Further on down the road about 150 miles traffic came to a roaring stop. I don't mean we were slow and go or even moving and stopping, it was flat out stopped. And it stayed that way for an hour and 15 minutes. And that's when I began to realize that I wasn't feeling well. Not just tired, but yucky. I already knew there wasn't going to be any detention pay on this trip because another driver advised me there were empties sitting at the yard in Brownsville.
After getting through that mess - I saw one of the vehicles being hauled off, I thought I had seen some bad stuff but this one takes the cake. It was a Ford pickup with 4 doors. It was completely crumpled. It looked like a giant hand had squished it much like you would an empty coke can. The truck was almost a ball, a bit more conical in shape, but I couldn't see how any one could have lived through that. The rear axle was smashed around almost up to the front axle. If that gives you any idea of how wicked that thing looked.
Getting up to the scene of the accident - all law enforcement was gone. But - they had done their work with spray painting numbers onto the asphalt and lines and such, ending up at a crumpled portion of guard rail. What happened? I'll never know. But fatalities are always investigated like that and the roadway is blocked and that's that. I understand that, I just was feeling like hell.
Houston I breezed through, then the 28 miles of construction south of Houston but after that I was just fighting fatigue. I had to stop and sleep for at least 30 minutes. So, I stopped at the TA truckstop in Ganado, filled the tanks and fell asleep immediately. It doesn't take long for me to get to sleep normally anyway, but like that? I was out of here. The alarm went off 30 minutes later, felt as if I had just gone to sleep.
I fought the rest of the way down here. Aching body, sore throat, runny nose, headache to hell, itchy watery eyes - dunno if I have a fever I don't have a thermometer with me. I'm assuming a very bad cold or the flu. If this garbage doesn't subside at least a little by morning I'm finding an urgent care and getting looked at. No clue where I picked this up from, no one at the house is reporting any of the same symptoms besides Taylor saying she has a scratchy throat. I hope it isn't what I've got.

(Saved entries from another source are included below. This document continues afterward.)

(** C10. When the constant dialog resolves with [data], [createBlock]
    called with ['basic.constant'] returns a [ConstantBlockModel] built
    from [data] with its [id] set to: [blockCount] in decimal, padded on
    the left with ['0'] to at least four characters, then ['-'], then the
    UID. Of two counts below 10000 the smaller gives the smaller id in
    lexicographic order. *)
Theorem createBlock_constant_id pos blockCount data :
  createConstantDialog env open_dialog = Normal data →
  ∃ data',
    createBlock rng builtin_text env pos "basic.constant" blockCount
    = (Normal (Some (ConstantBlockModel data')), [])
    ∧ JsObject.get data' "id"
      = Some (JText (Js.padStart 4 "0" (Js.toString 10 blockCount)
                     +:+ "-" +:+ Toolkit_UID env))
    ∧ (∃ n, Js.padStart 4 "0" (Js.toString 10 blockCount)
            = String.string_of_list_ascii (replicate n "0"%char)
              +:+ Js.toString 10 blockCount)
    ∧ (4 ≤ String.length (Js.padStart 4 "0" (Js.toString 10 blockCount)))%nat
    ∧ (0 ≤ blockCount →
       JsObject.parse_digits 0 (Js.toString 10 blockCount) = Some blockCount)
    ∧ (∀ later uid uid',
         0 ≤ blockCount → blockCount < later → later < 10000 →
         String.ltb (constant_block_id blockCount uid)
                    (constant_block_id later uid') = true).
Proof.
  intros Hdialog. eexists. split.
  { unfold createBlock. cbn. rewrite Hdialog. reflexivity. }
  split; [apply JsObject_get_set |].
  split; [by eexists |].
  split; [apply padStart_length |].
  split; [apply toString_decimal |].
  intros later uid uid'. apply constant_block_id_lt.
Qed.

End createBlock_constant.

(** *** A session: every dialog is cancelled, or every dialog is answered *)

Definition cancelling : Collaborators :=
  {| createConstantDialog := λ _, Throw (Rejected "cancelled");
     createCodeDialog := λ _, Throw (Rejected "cancelled");
     createIODialog := λ _, Throw (Rejected "cancelled");
     getCollectionBlock := λ _, Throw (Rejected "not found");
     Toolkit_UID := "uid-1";
     getData := λ node, match node with
                        | ConstantBlockModel d | CodeBlockModel d
                        | InputBlockModel d | OutputBlockModel d => d
                        | PackageBlock _ => []
                        end;
     setData := λ node d, Normal (match node with
                                  | ConstantBlockModel _ => ConstantBlockModel d
                                  | CodeBlockModel _ => CodeBlockModel d
                                  | InputBlockModel _ => InputBlockModel d
                                  | OutputBlockModel _ => OutputBlockModel d
                                  | PackageBlock o => PackageBlock o
                                  end);
     getInputNames := λ _, JArray [];
     getOutputNames := λ _, JArray [];
     getParameterNames := λ _, JArray [] |}.

Definition answering : Collaborators :=
  {| createConstantDialog := λ _, Normal [("name", JText "gain"); ("value", JText "2")];
     createCodeDialog := λ _, Normal [("code", JText "")];
     createIODialog := λ _, Normal [("name", JText "in")];
     getCollectionBlock := λ _, Normal (scenario_doc "a");
     Toolkit_UID := "uid-1";
     getData := getData cancelling;
     setData := setData cancelling;
     getInputNames := λ _, JArray [];
     getOutputNames := λ _, JArray [];
     getParameterNames := λ _, JArray [] |}.

Example createBlock_cancelled :
  map (λ n, createBlock zeros v8_text cancelling 0 n 3)
      ["basic.constant"; "basic.code"; "basic.input"; "basic.output"; "adder"]
  = [ (Normal None, [Rejected "cancelled"]); (Normal None, [Rejected "cancelled"]);
      (Normal None, [Rejected "cancelled"]); (Normal None, [Rejected "cancelled"]);
      (Normal None, [Rejected "not found"]) ].
Proof. reflexivity. Qed.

But my head! Dang!!! I finally got into the yard, got the trailer unhooked and headed straight to CVS for meds. And Kleenex. And lip balm - my lips went cracked dry and even open? What the heck is this thing that got me? I ain't playing with this s*** anymore, I know if I don't go see a doc and get whatever they will give me, I'll just suffer needlessly and usually horrendously. I think some of this must be a sinus thing going, because I have intense pressure going on the front of my head.
Whatever the case, my phone is switched over to Verizon. I now have unlimited data and I can tether it to my computer and I can watch movies or do whatever I please without the constant worry about using up my data. The real thing for me, tho, is dumping ATT. Just no. And now, I informed Lynnette that I'm canceling her service as well and she will have to deal with it. The simm card will arrive tomorrow. She'll probably have to got to verizon outlet to get it installed if she can't do it. Or find someone that can.

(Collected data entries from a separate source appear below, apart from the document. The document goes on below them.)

(** X6. The three GET routes only read: whatever the environment and the
    outside are, they leave the collection as it is and make no call to
    Cloudinary. *)
Theorem get_routes_only_read process_env o req w :
  is_get req = true ->
  files (snd (app process_env o req w)) = files w
  /\ cloudinary_calls (snd (app process_env o req w)) = cloudinary_calls w.
Proof.
  destruct req as [|body| |id|]; cbn [app is_get]; try discriminate; intros _.
  - split; reflexivity.
  - unfold cloudinary_calls. run.
    destruct (find_fault o); cbn [fst snd files calls];
      (split; [reflexivity|]); rewrite filter_app; cbn; apply app_nil_r.
  - split; reflexivity.
Qed.

Lemma get_routes_only_read_witness :
  files (snd (app ∅ (Examples.answers [] "" 1700000120000) GET_api_files Examples.two_files))
    = files Examples.two_files
  /\ cloudinary_calls
       (snd (app ∅ (Examples.answers [] "" 1700000120000) GET_api_files Examples.two_files))
     = cloudinary_calls Examples.two_files.
Proof.
  apply (get_routes_only_read ∅ (Examples.answers [] "" 1700000120000)
           GET_api_files Examples.two_files).
  reflexivity.
Defined.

I heard nothing back from middle brother when I asked him in that group text about his telling everyone to f*** off - when no one had said anything like that to him - and more importantly, that the basis of his saying that was based on his assumption that we had all been talking behind his back. I didn't even know what he was talking about, much less talking about him about it behind his back. He's written the family off forever, so he says, good riddance. I doubt it's true but one can dream. It would give me much more motivation to spend Christmas's with the family.
Empty trailers here. Bummer. This is the one time where I actually need there to be no trailers. I'm underneath one in the yard, but leaving early in the morning is completely out of the question. There isn't going to be any of that unless I just happen to wake up and say, gee, I feel so good right now! I"m not setting the alarm, I don't care when I get up. The loading plant is shutting down tomorrow and will be shut down for two days. Meaning, they won't be loading trucks at the plant for 2 solid days. This is the time when I would love to make a trip back to Phoenix and check in. There's no way I will have another load for at least 3 days and probably 4.
I dunno. I'd rather suffer my illness at home, in bed, with my doggies and isolation. I'll either force myself to drive back tomorrow - or go to a hotel and climb into bed.